AFRMA

American Fancy Rat & Mouse Association

This article is from the WSSF 2016 AFRMA Rat & Mouse Tales news-magazine.

Tidbit


Dim Night Light

In studies done at the Tulane University School of Medicine in New Orleans, rats with human breast tumors that were exposed to dim light at night made the tumors resistant to the breast cancer drug tamoxifen. Night light exposure also suppresses the nocturnal production of melatonin that inhibits breast cancer growth. However, the negative effects of dim light exposure on tamoxifen treatment were overcome by giving the rats a melatonin supplement during the night and the tumors regressed. Tumor growth was 2.6-fold faster in rats living in the dim night light conditions compared with tumor growth in rats living in normal 12-hour light/12-hour dark cycles. Melatonin levels are not determined by sleep, but by the darkness.

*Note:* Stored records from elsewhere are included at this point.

Lemma awaitLinked_open href options linksToFollow t :
  Forall (λ e, isTerminal e.2 = false)
    (Linking.awaitLinked schedule linkType server href options linksToFollow t).
Proof.
  unfold Linking.awaitLinked, Direct.await.
  destruct (schedule _ t); [|by repeat constructor]. apply Forall_app. split.
  { unfold waiting. repeat case_bool_decide; by repeat constructor. }
  destruct (getCollection _ _ _); [|by repeat constructor].
  unfold Linking.shown. apply Forall_fmap.
  eapply Forall_impl; [apply composite_open|]. by intros [v [rd|e|]].
Qed.

(** The cast of the stream of a request with link descriptors. *)
Lemma cast_linked href options linksToFollow t :
  castObservable (rd_cast AnyPaginatedList)
    (findAllByHref this.(dataService) href options linksToFollow) t =
  Linking.awaitLinked schedule linkType server href options linksToFollow t.
Proof.
  unfold castObservable. rewrite linked_findAllByHref.
  unfold linkedFindAllByHref, linked, Linking.awaitLinked, Direct.await.
  destruct (schedule _ t) as [sent|]; [|done]. rewrite fmap_app. f_equal.
  { unfold waiting. by repeat case_bool_decide. }
  by destruct (getCollection _ _ _).
Qed.

Lemma findAllByItemAndBundleName_linked
    item bundleName options linksToFollow t :
  findAllByItemAndBundleName this item bundleName options linksToFollow t =
    Linking.allByItemAndBundleName schedule linkType server item bundleName
      options linksToFollow t.
Proof.
  apply await_bundle with (options := options) (linksToFollow := linksToFollow)
    (answer := castObservable (rd_cast AnyPaginatedList)).
  - apply _.
  - intros bundleRD Hne. by apply findAllByItemAndBundleName_switchMap_eq.
  - intros links u _. apply cast_linked.
  - intros links u. apply awaitLinked_open.
Qed.

(** The thumbnail operations ask for no relation. *)
Lemma getThumbnailFor_linked `{!RestServerOk server} item t :
  getThumbnailFor this item t = Direct.thumbnailFor schedule server item t.
Proof. apply (getThumbnailFor_served this schedule server). Qed.

Lemma getMatchingThumbnail_linked `{!RestServerOk server} item original t :
  getMatchingThumbnail this item original t =
    Direct.matchingThumbnailWithin schedule server (2 ^ 53 - 1) item original t.
Proof. apply (getMatchingThumbnail_served this schedule server). Qed.
End Operations.

(** ** What a subscriber is shown *)

Section Shown.
Context (schedule : Schedule) (linkType : string → ResourceType).
Context (server : RestServer).
Implicit Types (item : Item) (bundleName href : string) (t u v : Time).
Implicit Types (options : option FindListOptions).
Implicit Types (linksToFollow : list FollowLinkConfig).
Implicit Types (paginatedList : PaginatedList Bitstream).
Implicit Types (m l : Marble (RemoteData Any)) (rd : RemoteData Any).

Lemma settlesWith_app l m u rd :
  forallb isPendingSnapshot l = true → settlesWith m u rd →
  settlesWith (l ++ m) u rd.
Proof.
  intros Hl (l' & -> & Hl'). exists (l ++ l'). split; [by rewrite app_assoc|].
  by rewrite forallb_app, Hl, Hl'.
Qed.

Lemma values_shown linksToFollow paginatedList u :
  values (Linking.shown schedule linkType server linksToFollow paginatedList u) =
    rd_cast AnyPaginatedList <$>
      values (composite (λ paginatedList _, paginatedList) paginatedList
                (followPage schedule server linkType linksToFollow
                   (elementsOf paginatedList) u) u).
Proof. apply (values_castObservable _ (λ _, composite _ _ _ _) 0). Qed.

(** The page is shown in a pending wrapper until the resolution has
    settled, and then with what it has settled with. *)
Lemma shown_settlesWith linksToFollow paginatedList u v
    (response : Response (list Representation)) :
  followPage schedule server linkType linksToFollow (elementsOf paginatedList) u
    = Some (v, response) →
  settlesWith (Linking.shown schedule linkType server linksToFollow
                 paginatedList u) v
    match response with
    | Ok _ => toRemoteData (Completed (Ok (AnyPaginatedList paginatedList)))
    | NotOk error => Direct.failed error
    end.
Proof.
  intros Hv. unfold Linking.shown, composite. rewrite Hv, fmap_app.
  eexists. split; [by destruct response|]. by case_bool_decide.
Qed.

Lemma shown_unsettled linksToFollow paginatedList u :
  followPage schedule server linkType linksToFollow (elementsOf paginatedList) u
    = None →
  forallb isPendingSnapshot
    (Linking.shown schedule linkType server linksToFollow paginatedList u)
    = true.
Proof. intros Hv. unfold Linking.shown, composite. by rewrite Hv. Qed.

(** The marble of the operation when the page is there at [u]:
    pending wrappers, then what is shown of the page. *)
Lemma allByItemAndBundleName_shown
    item bundleName options linksToFollow links paginatedList t u :
  settledAt schedule server item bundleName options t = Some u →
  bundleOf server !! (item_uuid item, bundleName) = Some links →
  getCollection server (href (bitstreams links)) options = Ok paginatedList →
  ∃ l, Linking.allByItemAndBundleName schedule linkType server item bundleName
         options linksToFollow t =
       l ++ Linking.shown schedule linkType server linksToFollow
              paginatedList u ∧
       forallb isPendingSnapshot l = true.
Proof.
  unfold settledAt, Linking.allByItemAndBundleName, Direct.awaitBundle,
    Linking.awaitLinked, Direct.await.
  intros Hu Hlinks Hpage. rewrite Hlinks in Hu |- *. simpl latency.
  destruct (schedule (BundleOf item bundleName) t) as [sent|]; [|done].
  destruct (schedule (CollectionAt _ _) _) as [sent'|]; [|done].
  injection Hu as <-. rewrite Hpage. eexists. split; [by rewrite app_assoc|].
  by rewrite forallb_app, !waiting_pending.
Qed.

(** A success is shown only when the page is there and the resolution
    of its relations has succeeded. *)
Lemma allByItemAndBundleName_hasSucceeded
    item bundleName options linksToFollow t rd :
  rd ∈ values (Linking.allByItemAndBundleName schedule linkType server item
                 bundleName options linksToFollow t) →
  hasSucceeded rd = true →
  ∃ links paginatedList u,
    bundleOf server !! (item_uuid item, bundleName) = Some links ∧
    getCollection server (href (bitstreams links)) options = Ok paginatedList ∧
    succeeds (followPage schedule server linkType linksToFollow
                (elementsOf paginatedList) u).
Proof.
  unfold Linking.allByItemAndBundleName, Direct.awaitBundle,
    Linking.awaitLinked, Direct.await.
  destruct (schedule (BundleOf item bundleName) t) as [sent|].
  2:{ intros ?%list_elem_of_singleton. by simplify_eq. }
  rewrite values_app, elem_of_app.
  intros [[w [?|?]%elem_of_waiting]%elem_of_values|Hin] Hrd; simplify_eq.
  destruct (bundleOf server !! _) as [links|] eqn:Hlinks.
  2:{ apply list_elem_of_singleton in Hin. by simplify_eq. }
  destruct (schedule (CollectionAt _ _) _) as [sent'|].
  2:{ apply list_elem_of_singleton in Hin. by simplify_eq. }
  rewrite values_app, elem_of_app in Hin.
  destruct Hin as [[w [?|?]%elem_of_waiting]%elem_of_values|Hin]; simplify_eq.
  destruct (getCollection _ _ _) as [paginatedList|error] eqn:Hpage.
  2:{ apply list_elem_of_singleton in Hin. by simplify_eq. }
  rewrite values_shown in Hin.
  apply list_elem_of_fmap in Hin as (rd' & -> & Hin).
  exists links, paginatedList, (seenAt sent' (latency server (CollectionAt
    (href (bitstreams links)) options)) (seenAt sent (latency server
    (BundleOf item bundleName)) t)).
  split_and!; [done..|]. by eapply composite_hasSucceeded.
Qed.

(** The operation settles when its two requests are served and the
    resolution of the relations of the page settles: with the failure
    of the bundle or of the page, or with what the resolution makes of
    the page. *)
Lemma allByItemAndBundleName_settles item bundleName options linksToFollow t u :
  settledAt schedule server item bundleName options t = Some u →
  (∀ links paginatedList,
     bundleOf server !! (item_uuid item, bundleName) = Some links →
     getCollection server (href (bitstreams links)) options = Ok paginatedList →
     is_Some (followPage schedule server linkType linksToFollow
                (elementsOf paginatedList) u)) →
  ∃ v, settlesAt
         (Linking.allByItemAndBundleName schedule linkType server item
            bundleName options linksToFollow t) v.
Proof.
  intros Hu Hresolved.
  destruct (bundleOf server !! (item_uuid item, bundleName)) as [links|]
    eqn:Hlinks.
  2:{ exists u. unfold settledAt in Hu. rewrite Hlinks in Hu.
      unfold Linking.allByItemAndBundleName, Direct.awaitBundle, Direct.await.
      rewrite Hlinks.
      destruct (schedule (BundleOf item bundleName) t) as [sent|]; [|done].
      injection Hu as <-. eexists _, _. split_and!; [done| |done..].
      apply waiting_pending. }
  destruct (getCollection server (href (bitstreams links)) options)
    as [paginatedList|error] eqn:Hpage.
  - destruct (allByItemAndBundleName_shown item bundleName options
                linksToFollow links paginatedList t u) as (l & -> & Hl);
      [done..|].
    destruct (Hresolved links paginatedList) as [[v response] Hv]; [done..|].
    exists v. eapply settlesWith_settlesAt.
    + apply settlesWith_app; [done|]. by apply shown_settlesWith.
    + by destruct response.
    + by destruct response.
  - exists u. unfold settledAt in Hu. rewrite Hlinks in Hu.
    unfold Linking.allByItemAndBundleName, Direct.awaitBundle,
      Linking.awaitLinked, Direct.await.
    rewrite Hlinks, Hpage. simpl latency.
    destruct (schedule (BundleOf item bundleName) t) as [sent|]; [|done].
    destruct (schedule (CollectionAt _ _) _) as [sent'|]; [|done].
    injection Hu as <-. eexists _, _. split_and!; [by rewrite app_assoc| |done..].
    by rewrite forallb_app, !waiting_pending.
Qed.
End Shown.

(** ** Theorems *)

Section Theorems.
Context (this : BitstreamDataService) (schedule : Schedule).
Context (linkType : string → ResourceType) (server : RestServer).
Context `{!LinkedBy this schedule linkType server}.
Implicit Types (item : Item) (bundleName href : string) (t u v : Time).
Implicit Types (options : option FindListOptions).
Implicit Types (linksToFollow : list FollowLinkConfig).
Implicit Types (paginatedList : PaginatedList Bitstream).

From article Exposure to Dim Light at Night May Make Breast Cancers Resistant to Tamoxifen. Study Circadian and Melatonin Disruption by Exposure to Light at Night Drives Intrinsic Resistance to Tamoxifen Therapy in Breast Cancer published in Cancer Research August 2014, Volume 74, Issue 15, 4099–110.

One breeder in England found that when she introduced an artificial long day regime in the winter to try and get her rats to breed, she had a sudden spate of mammary tumors in unrelated, different age females. (Pro-Rat-A #204 Nov./Dec. 2014).